The other kind of revisionist history deals with new material. This is an honest attempt to rewrite and our arrival at truth the only real reason we should be doing anything. A prime example of this kind of revisionist history is America’s entry into World War II. Over half a century the American public has been deceived by the proponents of liberalism, those who favored the policies of Franklin Roosevelt without any concern for the truth and the fatal consequences of the circumstances that surrounded the Japanese attack on Pearl Harbor.  

There is much historical evidence that makes the case that FDR knew well in advance of the attack and did nothing to warn his own his own military because he so desired America’s entry into the war. If it is true, it says something about his Machiavellian predisposition that he was willing to sacrifice over 2,400 servicemen for his own political agenda. Given the addictive attributes of power and its ability to corrupt, this is not so hard to accept. This so-called back door theory of war is prevalent in many of these so-called conspiracy theories that have abounded since the assassination of President John F. Kennedy in 1963.  
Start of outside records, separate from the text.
Definition start_game (player : pid) (lobby_settings : LobbySettings)
    (setups : Deck SetupCard) (punchlines : Deck PunchlineCard) : M unit :=
  do l <- get_lobby;
  if negb (bool_decide (owner l = Some player)) then raise PlayerNotOwnerError else
  modify_lobby (set_setups setups) ;;;
  modify_lobby (set_punchlines punchlines) ;;;
  modify_lobby (set_settings lobby_settings) ;;;
  do l <- get_lobby;
  for_each (Lobby.all_players l) (λ pl,
    repeat_n HAND_SIZE
      (do c <- Lobby.draw_punchline; Lobby.add_punchline_card pl c) ;;;
    notify pl (game_started pl)) ;;;
  Lobby.start_turn.

End Gathering.

Module Finished.

Definition start_turn (setup : SetupCard) : M unit :=
  Lobby.dump_setups [setup] ;;;
  Lobby.start_turn.

Definition continue_game (setup : SetupCard) (player : pid) : M unit :=
  do l <- get_lobby;
  if negb (bool_decide (owner l = Some player)) then raise PlayerNotOwnerError else
  modify_lobby (set_is_game_endless true) ;;;
  start_turn setup.

(** The last line, [player.start_game(...)], goes through
    [self.lobby.state], which is the [Gathering] installed one line
    before: it runs [Gathering.start_game]. *)
Definition start_game (player : pid) (lobby_settings : LobbySettings)
    (setups : Deck SetupCard) (punchlines : Deck PunchlineCard) : M unit :=
  modify_lobby (set_table []) ;;;
  modify_lobby (set_turn_count 0) ;;;
  do l <- get_lobby;
  for_each (Lobby.all_players l) (λ pl,
    modify_player pl (set_hand []) ;;;
    modify_player pl (set_score 0)) ;;;
  Lobby.transit_to Gathering ;;;
  Gathering.start_game player lobby_settings setups punchlines.

End Finished.

(** ** Player: the actions, routed to the active phase *)

Module Player.

Definition start_game (player : pid) (lobby_settings : LobbySettings)
    (setups : Deck SetupCard) (punchlines : Deck PunchlineCard) : M unit :=
  do l <- get_lobby;
  match state l with
  | Gathering => Gathering.start_game player lobby_settings setups punchlines
  | Finished _ _ => Finished.start_game player lobby_settings setups punchlines
  | _ => raise AttributeError
  end.

Definition refresh_hand (player : pid) : M unit :=
  do l <- get_lobby;
  match state l with
  | Turns _ _ => Turns.refresh_hand player
  | _ => raise MethodNotExpected
  end.

Definition make_turn (player : pid) (card : PunchlineCard) : M CardOnTable :=
  do l <- get_lobby;
  match state l with
  | Turns setup timer => Turns.make_turn setup timer player card
  | _ => raise MethodNotExpected
  end ;;;
  Lobby.get_card_from_table card.

Definition open_table_card (player : pid) (card_on_table : CardOnTable) : M unit :=
  do l <- get_lobby;
  match state l with
  | Judgement _ _ => Judgement.open_table_card player card_on_table
  | _ => raise MethodNotExpected
  end.

Definition pick_turn_winner (player : pid) (card : PunchlineCard) : M unit :=
  do l <- get_lobby;
  match state l with
  | Judgement setup _ => Judgement.pick_turn_winner setup player card
  | _ => raise MethodNotExpected
  end.

Definition continue_game (player : pid) : M unit :=
  do l <- get_lobby;
  match state l with
  | Finished _ setup => Finished.continue_game setup player
  | _ => raise MethodNotExpected
  end.

Definition connect (player : pid) : M unit :=
  Lobby.connect player ;;;
  modify_player player (set_is_connected true) ;;;
  notify player welcome.

Definition disconnect (player : pid) : M unit :=
  modify_player player (set_is_connected false) ;;;
  Lobby.disconnect player.

End Player.

(** [self.state.end_turn()], as the round timer calls it. *)
Definition state_end_turn : M unit :=
  do l <- get_lobby;
  match state l with
  | Turns setup _ => Turns.end_turn setup
  | _ => raise MethodNotExpected
  end.

(** What a scheduled task does once its delay has passed. *)
Definition run_task (t : Task) : M unit :=
  match t with
  | turn_timer =>
      do l <- get_lobby;
      match turn_duration (settings l) with
      | Some d => if bool_decide (d = 0) then ret tt else state_end_turn
      | None => ret tt
      end
  | finish_game_task setup winner => Judgement.finish_game setup winner
  | start_turn_task setup => Judgement.start_turn setup
  end.

(** [self.state.remove_player(player)] *)
Definition state_remove_player (player : pid) : M unit :=
  do l <- get_lobby;
  match state l with
  | Turns setup timer => Turns.remove_player setup timer player
  | Judgement _ _ => Judgement.remove_player player
  | _ => ret tt
  end.

(** [Lobby.remove_player]; it comes after the phases because it ends in
    the hook of the active phase. *)
Definition Lobby_remove_player (player : pid) : M unit :=
  do l <- get_lobby;
  (if bool_decide (lead l = Some player) then modify_lobby (set_lead None) else ret tt) ;;;
  do l <- get_lobby;
  (if bool_decide (player ∈ players l) then
     match list_remove (λ p, bool_decide (p = player)) (players l) with
     | Some ps => modify_lobby (set_players ps)
     | None => raise ValueError
     end
   else ret tt) ;;;
  do l <- get_lobby;
  (if bool_decide (owner l = Some player) then
     Lobby.change_owner ;;;
     do l <- get_lobby;
     notify_all (Lobby.all_players_except l player) (owner_changed (owner l))
   else ret tt) ;;;
  modify_lobby (λ l, set_grave ({[player]} ∪ grave l) l) ;;;
  do l <- get_lobby;
  match Lobby.card_on_table_of l player with
  | Some card_on_table =>
      Lobby.dump_punchlines [cot_card card_on_table] ;;;
      match list_remove (λ c, bool_decide (c = card_on_table)) (table l) with
      | Some t => modify_lobby (set_table t)
      | None => raise ValueError
      end
  | None => ret tt
  end ;;;
  do l <- get_lobby;
  notify_all (Lobby.all_players_except l player) (player_left player) ;;;
  state_remove_player player.

(** [Lobby(settings, owner, setups, punchlines, state)] with the
    [Gathering()] the callers pass. *)
Definition new_lobby (lobby_settings : LobbySettings) (owner : pid)
    (setups : Deck SetupCard) (punchlines : Deck PunchlineCard) : Lobby :=
  {| players := []; lead := None; owner := Some owner; table := []; grave := ∅;
     punchlines := punchlines; setups := setups; settings := lobby_settings;
     turn_count := 0; is_game_endless := false; state := Gathering |}.

Definition new_world (l : Lobby) (g : Rng) : World :=
  {| heap := ∅; lobby := l; rng := g; events := []; tasks := []; next_task := 0 |}.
History is also an art form in itself and the first rule is not to be fall victim to emotionalism, romanticism or hyperbole. The main problem for the historian is be true to the past as it really happened. Do not judge the actors in the dramas of the past by the mores of the current times. This is to fall prey to the fallacy of Historicism, which is a violation of the historian’s integrity. We should not rewrite, erase or create a new past. This is the cardinal sin of intellectual dishonesty.

History is not just for the classroom. It is always happening and what happens usually affects our daily lives. So we should all be attuned to what is going on in the world, especially Washington, D. C. Will Rogers used to quip in his act that all I know is what I read in the newspapers. If he were alive today and followed that philosophy he would be virtually ignorant of what is really happening. The same would be true of if he were a college student. Both information venues, especially the historians have sold out. 

We should never forget the prophetic words of historian George Santayana who said, those who did not know the past are often doomed to repeat it. Writer Norman Cousin gave us the perfect corollary to Santayana’s aphorism. History is a vast early warning system. How many of these have we missed over the centuries? The key is to read  and listen to as many different sources and not just accept what passes for the conventional wisdom, or what is popularly accepted as true by most people without allowing for detailed discussion, analysis or dissent. 

But there is a serious caveat, even for the serious student of history. Because of all history’s variables, sometimes it is very difficult to answer all of its questions. So never forget that the search for truth must always be tempered by the Biblical verse that says in this life we see things through a glass darkly.